【Kaggle】BirdCLEF2024 2nd place Solution explained


Hi, this time I will explane the second solution of BridCLEF2024 to understand it deeper. Let's enjoy together!


0. Competiton explanation

This competition's purpose is classification to the 182 type bird calls.
The validation method is AUC-ROC, so we had to predict all of birds classes.

Competition host provide the random length audio calling data over 240000 samples as training data, and data not labeled for utilize to augmentation or otehrs.

As the problem must be addressed were:
unbalanced data, probably noisy and mixed test data, data while bird not calling, etc..

Additionaly point to be noted is the limitation of submittion. This competition only allow CPU and under 120 minutes for inference.

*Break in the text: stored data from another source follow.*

(** The second call still reading: the password line has no line feed
  yet. *)
Lemma enter_credentials_within_buffers_witness :
  let p := credentials_progress [97; 98; Echo.LF; 99; Echo.CR; 100]
                                (repeat 7 36) (repeat 9 36) in
  enter_credentials [97; 98; Echo.LF; 99; Echo.CR; 100]
                    (repeat 7 36) (repeat 9 36) = None /\
  stores_within 34 (fst p) /\
  from_option (stores_within 34) False (snd p).
Proof.
  intros p.
  assert (~ In Echo.BS [97; 98; Echo.LF; 99; Echo.CR; 100]) as Hbs.
  { intros Hin. repeat (destruct Hin as [Hin | Hin]; [discriminate |]).
    exact Hin. }
  destruct (enter_credentials_within_buffers _ (repeat 7 36) (repeat 9 36) Hbs)
    as (H1 & _ & H2).
  split; [reflexivity |]. split; [exact H1 |]. exact (proj1 H2).
Defined.

(** ** Files, the request handler and the template processor *)

Lemma writeFile_spiffs path message w :
  spiffs (writeFile true path message w) = <[path := message]> (spiffs w).
Proof. unfold writeFile. cbn [negb]. now destruct (_ =? 0). Qed.

Lemma writeFile_failed path message w :
  writeFile false path message w
  = log [SerialPrintln "- failed to open file for writing"] w.
Proof. reflexivity. Qed.

Lemma readFile_found path content w :
  spiffs w !! path = Some content -> readFile path w = (content, w).
Proof. unfold readFile. now intros ->. Qed.

Lemma on_get_stores (params : gmap string string) v w :
  spiffs (on_get (<[PARAM_INT := v]> params) true w) !! INPUT_FILE = Some v.
Proof.
  unfold on_get. rewrite lookup_insert_eq. cbn.
  unfold writeFile. cbn [negb].
  destruct (_ =? 0); cbn; apply lookup_insert_eq.
Qed.

(** X11.  What [writeFile] stored, [readFile] returns, without a
  diagnostic and without touching the volume; the other files read as
  before. *)
Theorem writeFile_then_readFile (path other message : string) (w : world) :
  other <> path ->
  let w1 := writeFile true path message w in
  readFile path w1 = (message, w1) /\
  fst (readFile other w1) = fst (readFile other w) /\
  spiffs (snd (readFile other w1)) = spiffs w1.
Proof.
  intros Hne w1. subst w1. split; [| split].
  - apply readFile_found. rewrite writeFile_spiffs. apply lookup_insert_eq.
  - unfold readFile. rewrite writeFile_spiffs, lookup_insert_ne by congruence.
    now destruct (spiffs w !! other).
  - unfold readFile. now destruct (spiffs _ !! other).
Qed.

Lemma writeFile_then_readFile_witness :
  "/other.txt"%string <> INPUT_FILE /\
  readFile INPUT_FILE (writeFile true INPUT_FILE "31" boot)
  = ("31"%string, writeFile true INPUT_FILE "31" boot).
Proof.
  assert ("/other.txt"%string <> INPUT_FILE) as Hne by discriminate.
  split; [exact Hne |].
  exact (proj1 (writeFile_then_readFile INPUT_FILE "/other.txt" "31" boot Hne)).
Defined.

(** X12.  The handler of [GET /get] answers every request, with or
  without the parameter and whether or not the file could be written,
  with exactly one response, of status 200, sent last. *)
Theorem on_get_always_answers_200
  (request : gmap string string) (open_ok : bool) (w : world) :
  exists evs body,
    trace (on_get request open_ok w)
      = trace w ++ evs ++ [HttpSend 200 "text/html" body] /\
    Forall (fun e => forall s t b, e <> HttpSend s t b) evs.
Proof.
  unfold on_get. destruct (request !! PARAM_INT) as [v |].
  - unfold writeFile. destruct open_ok; cbn [negb].
    + destruct (_ =? 0).
      * exists [SerialPrintln "- write failed"; SerialPrintln v]. eexists.
        cbn. rewrite <- ?app_assoc. split; [reflexivity |].
        repeat constructor; discriminate.
      * exists [SerialPrintln v]. eexists.
        cbn. rewrite <- ?app_assoc. split; [reflexivity |].
        repeat constructor; discriminate.
    + exists [SerialPrintln "- failed to open file for writing";
              SerialPrintln v]. eexists.
      cbn. rewrite <- ?app_assoc. split; [reflexivity |].
      repeat constructor; discriminate.
  - exists [SerialPrintln "No message sent"]. eexists.
    cbn. rewrite <- ?app_assoc. split; [reflexivity |].
    repeat constructor; discriminate.
Qed.

(** X13.  A request without the parameter, or one whose value could not
  be written, leaves the volume as it was: the setpoint on file, if any,
  is still the one read back. *)
Theorem on_get_keeps_file_on_failure
  (request : gmap string string) (open_ok : bool) (w : world) :
  open_ok = false \/ request !! PARAM_INT = None ->
  spiffs (on_get request open_ok w) = spiffs w /\
  fst (readFile INPUT_FILE (on_get request open_ok w))
  = fst (readFile INPUT_FILE w).
Proof.
  intros Hfail.
  assert (spiffs (on_get request open_ok w) = spiffs w) as Hfs.
  { unfold on_get. destruct (request !! PARAM_INT) as [v |]; [| reflexivity].
    destruct Hfail as [-> | Hnone]; [reflexivity | discriminate]. }
  split; [exact Hfs |]. unfold readFile. rewrite Hfs.
  now destruct (spiffs w !! INPUT_FILE).
Qed.

Lemma on_get_keeps_file_on_failure_witness :
  let w := writeFile true INPUT_FILE "31" boot in
  fst (readFile INPUT_FILE (on_get {[ PARAM_INT := "40"%string ]} false w))
  = "31"%string.
Proof.
  intros w.
  rewrite (proj2 (on_get_keeps_file_on_failure
                    {[ PARAM_INT := "40"%string ]} false w
                    (or_introl eq_refl))).
  reflexivity.
Defined.

(** X14.  A request whose parameter is empty erases the setpoint on file:
  the file is left empty, [- write failed] is printed, and the next turn
  of the loop of [task_WiFi] prints 0. *)
Theorem on_get_empty_value_erases
  (params : gmap string string) (w : world) :
  let w1 := on_get (<[PARAM_INT := EmptyString]> params) true w in
  spiffs w1 !! INPUT_FILE = Some EmptyString /\
  In (SerialPrintln "- write failed") (drop (List.length (trace w)) (trace w1)) /\
  trace (wifi_cycle w1)
    = trace w1 ++ [SerialPrint "*** Your inputInt: "; SerialPrintlnInt 0;
                   VTaskDelay 5000].
Proof.
  intros w1.
  assert (spiffs w1 !! INPUT_FILE = Some EmptyString) as Hfile.
  { apply on_get_stores. }
  split; [exact Hfile |]. split.
  - subst w1. unfold on_get. rewrite lookup_insert_eq. cbn.
    change (Z.of_nat 0 =? 0) with true. cbn.
    rewrite <- ?app_assoc, drop_app_length. now left.
  - unfold wifi_cycle. rewrite (readFile_found _ _ _ Hfile).
    change (Int.int32 (toInt EmptyString)) with 0.
    cbn. now rewrite <- ?app_assoc.
Qed.

(** X15.  The template processor gives, for the placeholder [inputInt],
  the value the last successful request stored, and the empty string for
  every other placeholder, which it answers without reading anything. *)
Theorem processor_returns_stored_value
  (var v : string) (params : gmap string string) (w : world) :
  var <> "inputInt"%string ->
  processor "inputInt" (on_get (<[PARAM_INT := v]> params) true w)
  = (v, on_get (<[PARAM_INT := v]> params) true w) /\
  processor var w = (EmptyString, w).
Proof.
  intros Hvar. split.
  - unfold processor. cbn [String.eqb Ascii.eqb Bool.eqb].
    apply readFile_found, on_get_stores.
  - unfold processor. destruct (String.eqb_spec var "inputInt");
      [contradiction | reflexivity].
Qed.

Lemma processor_returns_stored_value_witness :
  fst (processor "inputInt" (on_get {[ PARAM_INT := "25"%string ]} true boot))
  = "25"%string /\
  processor "inputFloat" boot = (EmptyString, boot).
Proof.
  assert ("inputFloat"%string <> "inputInt"%string) as Hne by discriminate.
  destruct (processor_returns_stored_value "inputFloat" "25" ∅ boot Hne)
    as [H1 H2].
  split; [| exact H2].
  change ({[ PARAM_INT := "25"%string ]} : gmap string string)
    with (<[PARAM_INT := "25"%string]> (∅ : gmap string string)).
  now rewrite H1.
Defined.

(** X16.  When the volume holds no [/inputInt.txt] a turn of the loop of
  [task_WiFi] prints the diagnostic of [readFile] and then the value 0,
  sleeps 5000 ticks, and creates no file. *)
Theorem wifi_cycle_without_file (w : world) :
  spiffs w !! INPUT_FILE = None ->
  trace (wifi_cycle w)
    = trace w ++ [SerialPrintln "- empty file or failed to open file";
                  SerialPrint "*** Your inputInt: "; SerialPrintlnInt 0;
                  VTaskDelay 5000] /\
  spiffs (wifi_cycle w) = spiffs w.
Proof.
  intros Hnone. unfold wifi_cycle, readFile. rewrite Hnone. cbn.
  rewrite <- ?app_assoc. split; reflexivity.
Qed.

Lemma wifi_cycle_without_file_witness :
  trace (wifi_cycle boot)
  = [SerialPrintln "- empty file or failed to open file";
     SerialPrint "*** Your inputInt: "; SerialPrintlnInt 0;
     VTaskDelay 5000].
Proof. exact (proj1 (wifi_cycle_without_file boot eq_refl)). Defined.

(** ** More on [task_heater] *)

Lemma heater_cycle_trace l w :
  exists c,
    trace (snd (heater_cycle l w))
    = trace w ++ [DigitalWrite HEATER_PIN c; VTaskDelay 100] /\
    c = (if heater_test (fst (heater_cycle l w)) then ON else OFF).
Proof.
  unfold heater_cycle. cbn [fst snd].
  destruct (heater_test _); eexists; cbn; rewrite <- ?app_assoc;
    split; reflexivity.
Qed.

Lemma heater_commands_app a b :
  heater_commands (a ++ b) = heater_commands a ++ heater_commands b.
Proof. apply omap_app. Qed.

Lemma apply_writes_trace xs : forall w, trace (apply_writes xs w) = trace w.
Proof.
  unfold apply_writes.
  induction xs as [| x xs IH]; intros w; [reflexivity |].
  cbn [foldl]. rewrite IH. now destruct x.
Qed.

(** The shares after some writes depend on the shares before only. *)
Lemma apply_writes_shares xs : forall w w',
  desired_temp w = desired_temp w' -> temp_reading w = temp_reading w' ->
  desired_temp (apply_writes xs w) = desired_temp (apply_writes xs w') /\
  temp_reading (apply_writes xs w) = temp_reading (apply_writes xs w').
Proof.
  unfold apply_writes.
  induction xs as [| x xs IH]; intros w w' Hd Ht; [easy |].
  cbn [foldl]. apply IH; destruct x; cbn; congruence.
Qed.

Lemma apply_writes_app xs ys w :
  apply_writes (xs ++ ys) w = apply_writes ys (apply_writes xs w).
Proof. unfold apply_writes. apply foldl_app. Qed.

We have to both infer and process the data in time.

1. Summary

  • Only first 5 seconds of each recording is used for training
  • EfficientNet B0 backbone
  • Performance boost by using pseudo labels from target domains
  • Ensemble of 6 models
  • Model diversity through different Mel parameters, data subsets, image size and probabilities to add pseudo labels

2. First experiments

Starting this competition is so difficut, some improving CV isn't contribute LB score and he wasn't able to get past 0.64 AUC for single models or 0.69 for ensembles.

When he almost thinking giving up, he restart from scratch the public notebook from @salmanahmedtamu following methods discussed by @lihaoweicvch.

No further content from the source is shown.